[DIRECTIONS FOR THIS TASK]
Lines from the entries below that hold "room" form the answer; copy all of them.

[MATERIAL SHOWN]
↓↓↓

(* ===== verification/Tcp.v ===== *)
(** * The TCP transport (backend/tcp.cc, backends/tcp.h)

    Messages as length-prefixed frames of a byte stream; a zero length marks a
    control frame.  What the socket answers to send() is a list in the state,
    what it answers to recv() an argument; the bytes send() took are kept. *)

From S2P Require Import Prelude Buffer BufferSpec BufferCodecs BufferViews.

Module Tcp.

(** One turn of the loop around send(), as it finds the world: some bytes taken;
    no room, and poll() returned; poll() failed; any other error; the application
    has closed the connection from its thread. *)
Inductive SendAnswer := Took (n : positive) | Stalled | StallFailed | SendFailed | AppCloses.

(** What recv() returned: bytes (none at the end of the stream), EWOULDBLOCK, or
    an error. *)
Inductive RecvAnswer := Got (bs : list Z) | WouldBlock | RecvFailed.

Record Tcp := mkTcp {
  recv_buffer_ : Buffer;
  is_closed_ : bool;
  keepalive_interval_ : Z;
  idle_timeout_ : Z;
  last_recv_ : Z;
  last_send_ : Z;
  answers_ : list SendAnswer;
  sent_ : list Z;
  ticks : nat
}.

Definition set_recv_buffer v t := mkTcp v (is_closed_ t) (keepalive_interval_ t) (idle_timeout_ t) (last_recv_ t) (last_send_ t) (answers_ t) (sent_ t) (ticks t).
Definition set_closed v t := mkTcp (recv_buffer_ t) v (keepalive_interval_ t) (idle_timeout_ t) (last_recv_ t) (last_send_ t) (answers_ t) (sent_ t) (ticks t).
Definition set_last_recv v t := mkTcp (recv_buffer_ t) (is_closed_ t) (keepalive_interval_ t) (idle_timeout_ t) v (last_send_ t) (answers_ t) (sent_ t) (ticks t).
Definition set_last_send v t := mkTcp (recv_buffer_ t) (is_closed_ t) (keepalive_interval_ t) (idle_timeout_ t) (last_recv_ t) v (answers_ t) (sent_ t) (ticks t).
Definition set_socket v w t := mkTcp (recv_buffer_ t) (is_closed_ t) (keepalive_interval_ t) (idle_timeout_ t) (last_recv_ t) (last_send_ t) v w (ticks t).
Definition tick t := mkTcp (recv_buffer_ t) (is_closed_ t) (keepalive_interval_ t) (idle_timeout_ t) (last_recv_ t) (last_send_ t) (answers_ t) (sent_ t) (S (ticks t)).

Definition ZNET_MAX_BUFFER_SIZE : Z := 4096.
Definition kControlPing : Z := 1.
Definition kControlPong : Z := 2.

Section Transport.
Context `{P : Platform} (clk : nat -> Z).

Definition now (t : Tcp) : Z * Tcp := (clk (ticks t), tick t).

Definition TCPTransportLayer_new (keepalive_interval idle_timeout : Z) (answers : list SendAnswer) : Tcp :=
  let b := (ReserveExact ZNET_MAX_BUFFER_SIZE (Buffer_new BigEndian)).2 in
  mkTcp b false keepalive_interval idle_timeout (clk 0%nat) (clk 1%nat) answers [] 2.

Definition IsClosed (t : Tcp) : bool := is_closed_ t.

Definition Close (t : Tcp) : Tcp := set_closed true t.

(** ** Writing *)

(** The loop: whether it ended with nothing left, whether it found the connection
    closed, the answers left and the bytes taken.  When the answers run out the
    socket stays stalled until the application closes the connection. *)
Fixpoint write_loop (answers : list SendAnswer) (data : list Z) : bool * bool * list SendAnswer * list Z :=
  match data with
  | [] => (true, false, answers, [])
  | _ =>
      match answers with
      | [] => (false, true, [], [])
      | AppCloses :: rest => (false, true, rest, [])
      | Took n :: rest =>
          let '(ok, closed, rest, taken) := write_loop rest (drop (Pos.to_nat n) data) in
          (ok, closed, rest, take (Pos.to_nat n) data ++ taken)
      | Stalled :: rest => write_loop rest data
      | StallFailed :: rest | SendFailed :: rest => (false, false, rest, [])
      end
  end.

Definition WriteAll (buffer : Buffer) (t : Tcp) : bool * Tcp :=
  let data := (load (read_cursor_ buffer) (readable_bytes buffer) buffer).1 in
  if (0 <? zlen data) && IsClosed t then (false, t)
  else
    let '(ok, closed, rest, taken) := write_loop (answers_ t) data in
    let t := set_socket rest (sent_ t ++ taken) t in
    let t := if closed then Close t else t in
    if ok then let '(at_, t) := now t in (true, set_last_send at_ t) else (false, t).

Definition SendControl (type : Z) (t : Tcp) : Tcp :=
  if IsClosed t then t
  else
    let frame := (ReserveExact 3 (Buffer_new LittleEndian)).2 in
    let frame := WriteInt 1 0 frame in
    let frame := WriteInt 1 0 frame in
    let frame := WriteInt 1 type frame in
    (WriteAll frame t).2.

Definition HandleControl (type : Z) (t : Tcp) : Tcp := if type =? kControlPing then SendControl kControlPong t else t.

Definition Send (buffer : Buffer) (t : Tcp) : bool * Tcp :=
  if IsClosed t then (false, t)
  else
    let limit := ZNET_MAX_BUFFER_SIZE - 48 in
    let payload_size := readable_bytes buffer in
    if payload_size =? 0 then (false, t)
    else
      let new_size := u64 (payload_size + 2) in
      if (limit <=? new_size) || (65535 <? payload_size) then (false, t)
      else
        let high := u8 (Z.shiftr payload_size 8) in
        let low := u8 (Z.land payload_size 255) in
        if 2 <=? read_cursor_ buffer then
          let buffer := (PrependInt8 low buffer).2 in
          let buffer := (PrependInt8 high buffer).2 in
          WriteAll buffer t
        else
          let framed := (ReserveExact new_size (Buffer_new LittleEndian)).2 in
          let framed := WriteInt 1 high framed in
          let framed := WriteInt 1 low framed in
          let framed := Write (load (read_cursor_ buffer) payload_size buffer).1 framed in
          WriteAll framed t.

Definition Update (t : Tcp) : Tcp :=
  if IsClosed t then t
  else
    let '(at_, t) := now t in
    if (0 <? idle_timeout_ t) && (idle_timeout_ t <? at_ - last_recv_ t) then Close t
    else if (0 <? keepalive_interval_ t) && (keepalive_interval_ t <? at_ - last_send_ t) then SendControl kControlPing t
    else t.

(** ** Reading *)

(** The loop of ReadBuffer; [fuel] bounds its rounds by the bytes there are. *)
Fixpoint read_frames (fuel : nat) (t : Tcp) : option Buffer * Tcp :=
  match fuel with
  | O => (None, set_recv_buffer (Compact (recv_buffer_ t)) t)
  | S fuel =>
      if 2 <=? readable_bytes (recv_buffer_ t) then
        let frame_start := read_cursor_ (recv_buffer_ t) in
        let '(size, b) := ReadInt 2 (recv_buffer_ t) in
        if allocated_size_ b <? size + 2 then (None, set_recv_buffer (Reset false b) (Close t))
        else
          let need := if size =? 0 then 1 else size in
          if readable_bytes b <? need then (None, set_recv_buffer (Compact (set_read_cursor frame_start b)) t)
          else if size =? 0 then
            let '(type, b) := ReadInt 1 b in read_frames fuel (HandleControl type (set_recv_buffer b t))
          else
            let '(bytes, b) := load (read_cursor_ b) size b in
            (Some (Buffer_from bytes LittleEndian), set_recv_buffer (SkipRead size b) t)
      else (None, set_recv_buffer (Compact (recv_buffer_ t)) t)
  end.

Definition ReadBuffer (t : Tcp) : option Buffer * Tcp := read_frames (S (Z.to_nat (readable_bytes (recv_buffer_ t)))) t.

(** What follows a call of recv(). *)
Definition on_recv (answer : RecvAnswer) (t : Tcp) : option Buffer * Tcp :=
  match answer with
  | Got [] => (None, Close t)
  | Got bs =>
      let '(at_, t) := now t in
      let t := set_last_recv at_ t in
      let b := recv_buffer_ t in
      ReadBuffer (set_recv_buffer (CommitWrite (zlen bs) (store (write_cursor_ b) bs b)) t)
  | WouldBlock => (None, t)
  | RecvFailed => (None, Close t)
  end.

(** [recv room] is what recv() answers when offered [room] bytes. *)
Definition Receive (recv : Z -> RecvAnswer) (t : Tcp) : option Buffer * Tcp :=
  match ReadBuffer t with
  | (Some frame, t) => (Some frame, t)
  | (None, t) => on_recv (recv (writable_bytes (recv_buffer_ t))) t
  end.

End Transport.

End Tcp.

↑↑↑

[REPLY TO THE EXERCISE]
    no room, and poll() returned; poll() failed; any other error; the application
(** [recv room] is what recv() answers when offered [room] bytes. *)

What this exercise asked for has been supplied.